Worst of all is the combination of the two. The other night fans of another club, Bolton Wanderers, remembered their hero, Nat Lofthouse, the “Lion of Vienna”. He did, mercifully, get the silence he deserved. Done well – and this was – a minute’s silence can create real gravitas as a sudden, reflective stillness descends on thousands of people. But, confusingly, as the silence ended, it was announced that he would also get a minute’s applause, an act with no gravitas which only served to spoil the moment. It was as if the club felt it somehow had to dilute the one with the other. The result was tepid water.

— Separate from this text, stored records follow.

(** Munmap gives the frames of a region back and forgets the region, but leaves the page tables
    alone: the process still reads and writes the frames, which the allocator will hand out again. *)
Theorem munmap_leaves_translation missing st r p np c length st' answer : memory_ok (pmm st) (addressSpace st) -> r ∈ regions (addressSpace st) ->
  m_PhysicalBase r = p * 4096 -> Size r = np * 4096 -> block pm top hhdm st (VirtualBase r) p np c ->
  MUnMap missing (VirtualBase r) length st = Ret st' answer ->
  answer = inr 0 /\ Find (addressSpace st') (VirtualBase r) = None /\ (forall v, user_byte pm top st' v = user_byte pm top st v)
  /\ (forall off, 0 <= off < np * 4096 -> sees pm top st' (VirtualBase r + off) = Some (leaf (p * 4096 + off / 4096 * 4096) user_attributes, 1%nat))
  /\ (forall j, p <= j < p + np -> used st' j = false).
Proof.
  intros Hok Hr Hp Hs Hb E. destruct (MUnMap_effect missing r length st st' answer Hok Hr E) as (E1 & E2 & E3 & E4 & ->). pose proof (o_space _ _ Hok) as Hsp.
  destruct (regions_ok _ _ Hsp Hr) as (_ & Hpos & _). split_and!; trivial.
  - rewrite E4. destruct (Erase_spec (addressSpace st) (VirtualBase r) Hsp) as [Hok' Hin]. pose proof (Find_spec (Erase (addressSpace st) (VirtualBase r)) (VirtualBase r) Hok') as HF.
    destruct (Find _ _) as [r'|]; [|reflexivity]. destruct HF as ([Hr' Hne]%Hin & Ho & _). destruct Hne.
    pose proof (Find_owner _ r' _ Hsp Hr' Ho) as F1. pose proof (Find_owner _ r _ Hsp Hr (owns_base r (regions_ok _ _ Hsp Hr))) as F2. congruence.
  - intros v. unfold user_byte, sees. now rewrite E1, E2.
  - intros off Hoff. unfold sees. rewrite E1. now apply (b_view _ _ _ _ _ _ _ _ Hb).
  - intros j Hj. destruct (b_frames _ _ _ _ _ _ _ _ Hb) as [Hp0 Hpe].
    destruct (FreePages_spec (alloc st) p np (o_inv _ _ Hok) Hp0 ltac:(lia) Hpe) as (_ & (_ & _ & Hg & _) & _).
    unfold used, alloc. rewrite E3. unfold PMM.FreePages. cbn [PMM.s_BitmapAllocator]. rewrite Hp, Hs, Z.div_mul by lia. pose proof (o_page _ _ Hok) as Hpg. unfold alloc in *. rewrite Hpg in Hg.
    rewrite Hg by (unfold page_count in *; lia). now rewrite decide_True.
Qed.

(** The test for whole pages uses the page size itself as a mask: protecting any page but the
    first two is refused. *)
Theorem MProtect_refuses st virt length prot : (4096 | virt) -> 8192 <= virt < 2 ^ 64 -> MProtect pm gib top virt length prot st = Ret st (inl EINVAL).
Proof.
  intros _ Hv. unfold MProtect. enough (E : truthy (virt .& not64 4096) = true) by now rewrite E.
  unfold truthy. apply negb_true_iff, Z.eqb_neq. intros E. set (k := Z.log2 virt).
  assert (Hk : 13 <= k < 64) by (split; [apply Z.log2_le_pow2; lia|apply Z.log2_lt_pow2; lia]).
  assert (Hb : Z.testbit (virt .& not64 4096) k = true).
  { rewrite Z.land_spec. unfold k at 1. rewrite Z.bit_log2 by lia. change (not64 4096) with (Z.ones 51 .<< 13 .| Z.ones 12). rewrite Z.lor_spec, Z.shiftl_spec by lia.
    rewrite (Z.ones_spec_low 51) by lia. reflexivity. }
  rewrite E, Z.bits_0 in Hb. discriminate.
Qed.

(** The page tables never enforce the protection of a region: the entries of any region are
    writeable and executable. *)
Theorem protection_ignored r : GetFlag (ToNativeFlags (Region_PageAttributes r)) PTE_WRITEABLE = true /\ GetFlag (ToNativeFlags (Region_PageAttributes r)) PTE_NOEXEC = false.
Proof.
  unfold Region_PageAttributes. destruct (IsReadable r), (IsWriteable r), (IsExecutable r), (truthy (m_Access r .& Access_eUser)); split; vm_compute; reflexivity.
Qed.

(** The reason of a page fault does not depend on its error code: it is the value a variable
    that is never assigned happens to have. *)
Theorem pageFaultReason_lost reason0 errorCode1 errorCode2 : pageFaultReason reason0 errorCode1 = reason0 /\ pageFaultReason reason0 errorCode1 = pageFaultReason reason0 errorCode2.
Proof.
  assert (E : forall e, pageFaultReason reason0 e = reason0).
  { intros e. unfold pageFaultReason, reason_or. now repeat match goal with |- context [if ?b then reason0 else reason0] => replace (if b then reason0 else reason0) with reason0 by now destruct b end. }
  now rewrite !E.
Qed.

(** A process that touches an address of no region is not ended: the message for its terminal
    lies in the kernel, is refused as a buffer of the user, and the handler returns to the faulting
    instruction. *)
Theorem segfault_not_ended IsHigherHalf message address reason st : Find (addressSpace st) address = None -> truthy (reason .& PageFaultReason_eUser) = true ->
  truthy message = true -> IsHigherHalf message = true -> HandlePageFault pm gib top true IsHigherHalf message address reason st = Ret st Unhandled.
Proof.
  intros HF Hu Hm Hh. unfold HandlePageFault. unfold find_region at 1. rewrite gets_ret, HF, Hu, Hm, Hh. reflexivity.
Qed.

(** Every fault in a region is taken for its first: a region that already has frames gets new
    ones, its contents are lost, and its old frames stay marked used although no region has them. *)
Theorem fault_discards_contents IsHigherHalf message n st r p np c address reason : (forall p, 0 <= p < 2 ^ 46 -> ToHigherHalf p = p + hhdm) ->
  ready pm top ((depth pm - 1) * Z.to_nat np + n) st -> memory_ok (pmm st) (addressSpace st) -> r ∈ regions (addressSpace st) ->
  owns r address -> user_region r -> (4096 | VirtualBase r) -> Size r = np * 4096 -> VirtualBase r + Size r <= 2 ^ 47 -> (PMM.AllocatePages (pmm st) np).1 <> 0 ->
  m_PhysicalBase r = p * 4096 -> block pm top hhdm st (VirtualBase r) p np c ->
  exists st', HandlePageFault pm gib top true IsHigherHalf message address reason st = Ret st' Resumed
  /\ (forall off, 0 <= off < Size r -> user_byte pm top st (VirtualBase r + off) = Some (c off) /\ user_byte pm top st' (VirtualBase r + off) = Some 0)
  /\ (forall j, p <= j < p + np -> used st' j = true /\ forall r', r' ∈ regions (addressSpace st') -> ~ backs j r').
Proof.
  intros HL Hr Hok Hin Ho Hu Hal Hsz Hend Hne Hp Hb. pose proof (o_space _ _ Hok) as Hsp. destruct (regions_ok _ _ Hsp Hin) as (Hv & Hpos & _).
  destruct (fault_run pm gib top hhdm HL IsHigherHalf message n st r np address reason Hr Hsp Hin Ho Hu Hal Hsz Hend Hne) as (st' & q & HF & Hr' & [V1 V2 V3 V4 V5 V6]).
  exists st'. split; [exact HF|]. destruct (b_frames _ _ _ _ _ _ _ _ Hb) as [Hp0 Hpe]. split.
  - intros off Hoff. split; [apply (block_byte pm top hhdm HL _ st _ p np c off Hr); trivial; lia|].
    apply (block_byte pm top hhdm HL n st' _ q np (fun _ => 0)); trivial. lia.
  - intros j Hj. pose proof (b_used _ _ _ _ _ _ _ _ Hb j Hj) as Hused. split; [rewrite V3 by lia; now destruct (decide _)|].
    intros r' Hr1 Hbk. rewrite V6 in Hr1. destruct (changed_ok (addressSpace st) r (SetPhysicalBase (q * 4096) r) Hsp Hin eq_refl) as [_ Hin']. apply Hin' in Hr1 as [->|[Hr1 Hne']].
    + apply (backs_range _ _ q np) in Hbk; trivial. rewrite V2 in Hused by lia. discriminate.
    + apply Hne'. change (VirtualBase (SetPhysicalBase (q * 4096) r)) with (VirtualBase r). f_equal. apply (o_apart _ _ Hok r' r j Hr1 Hin Hbk). split; lia.
Qed.
End Defects.
(** C33: the check of an access is the check of its bytes.  For every size, aligned or not, the routine
    that looks at one shadow byte per eight bytes lets an access to checked memory pass exactly if the
    shadow opens each byte of it, and stops the machine otherwise; it changes nothing. *)
Theorem CheckShadowBytes_bytewise HigherHalfOffset (s : State) address size kind : s_Initialized s = true -> 0 <= address -> 0 < size -> address + size < 2 ^ 64 ->
  HigherHalfOffset <= address < s_ShadowBase s ->
  (CheckShadowBytes HigherHalfOffset address size kind s = Ret s tt <-> forall i, 0 <= i < size -> byte_ok s (address + i)) /\
  (CheckShadowBytes HigherHalfOffset address size kind s = Panic <-> exists i, 0 <= i < size /\ ~ byte_ok s (address + i)).
Proof.
  intros Hi Ha Hs Hlt Hr. pose proof (check_access_spec s address size Ha Hs Hlt) as Hc. rewrite CheckShadowBytes_run by trivial.
  destruct (check_access s address size) as [t|]; split; split; try discriminate; try easy.
  - intros Hop. assert (X : Some t = None) by now apply Hc. discriminate.
  - intros _. destruct (decide (Forall (fun i => shadow s (va_to_shadow s (address + i)) = 0 \/ (address + i) mod 8 + 1 <= shadow s (va_to_shadow s (address + i))) (seqZ 0 size))) as [Hall|Hn].
    + assert (X : Some t = None); [|discriminate]. apply Hc. intros i Hi'. rewrite Forall_forall in Hall. apply Hall. apply list_elem_of_In, elem_of_seqZ. lia.
    + apply not_Forall_Exists in Hn; [|apply _]. apply Exists_exists in Hn as (i & Hin & Hn). apply list_elem_of_In, elem_of_seqZ in Hin. exists i. split; [lia|exact Hn].
  - intros _. now apply Hc.
  - intros (i & Hi' & Hn). destruct Hn. now apply (proj1 Hc eq_refl).
Qed.

(** ** Marking *)
Section Marking.
Context (RoundUpToPowerOfTwo : Z -> Z -> Z).
(** Rounding up to a multiple. *)
Hypothesis RoundUp_spec : forall x a, 0 <= x -> 0 < a -> x <= RoundUpToPowerOfTwo x a < x + a /\ (a | RoundUpToPowerOfTwo x a).
Implicit Types s : State.

Lemma va_shift s a k r : (8 | a) -> 0 <= k -> 0 <= r < 8 -> va_to_shadow s a + k < 2 ^ 64 -> va_to_shadow s (a + 8 * k + r) = va_to_shadow s a + k.
Proof.
  intros [q ->] Hk Hr. unfold va_to_shadow. rewrite !shift3, Z.div_mul by lia. replace ((q * 8 + 8 * k + r) / 8) with (q + k) by (Z.div_mod_to_equations; lia).
  set (x := q + s_ShadowOffset s). replace (q + k + s_ShadowOffset s) with (x + k) by lia. unfold u64, wrap. intros Hlt. pose proof (Z.mod_pos_bound x (2 ^ 64) ltac:(lia)).
  rewrite <- Zplus_mod_idemp_l. apply Z.mod_small. lia.
Qed.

The prescription, in my mind, is simple. Minute’s silences are for national disasters, royal deaths and the passing of bona fide sporting heroes (the latter just to be observed locally). Applause should be reserved for great jazz solos and sliding tackles only.
I am very much in agreement. I’ve never liked the minute’s applause; to my mind it’s an easy out. We are social animals, and we don’t much like proper silence, it makes us uncomfortable. So observing a full minute’s silence is something that requires an effort because inherently we don’t like it. Clapping as a herd is what we’re good at, and therefore isn’t any sacrifice at all.
Also: grief inflation is getting out of hand. As the correspondent says, keep national acts of remembrance for national events; keep local ones for local events; and keep private ones to yourselves. It’s the only way to stay sane.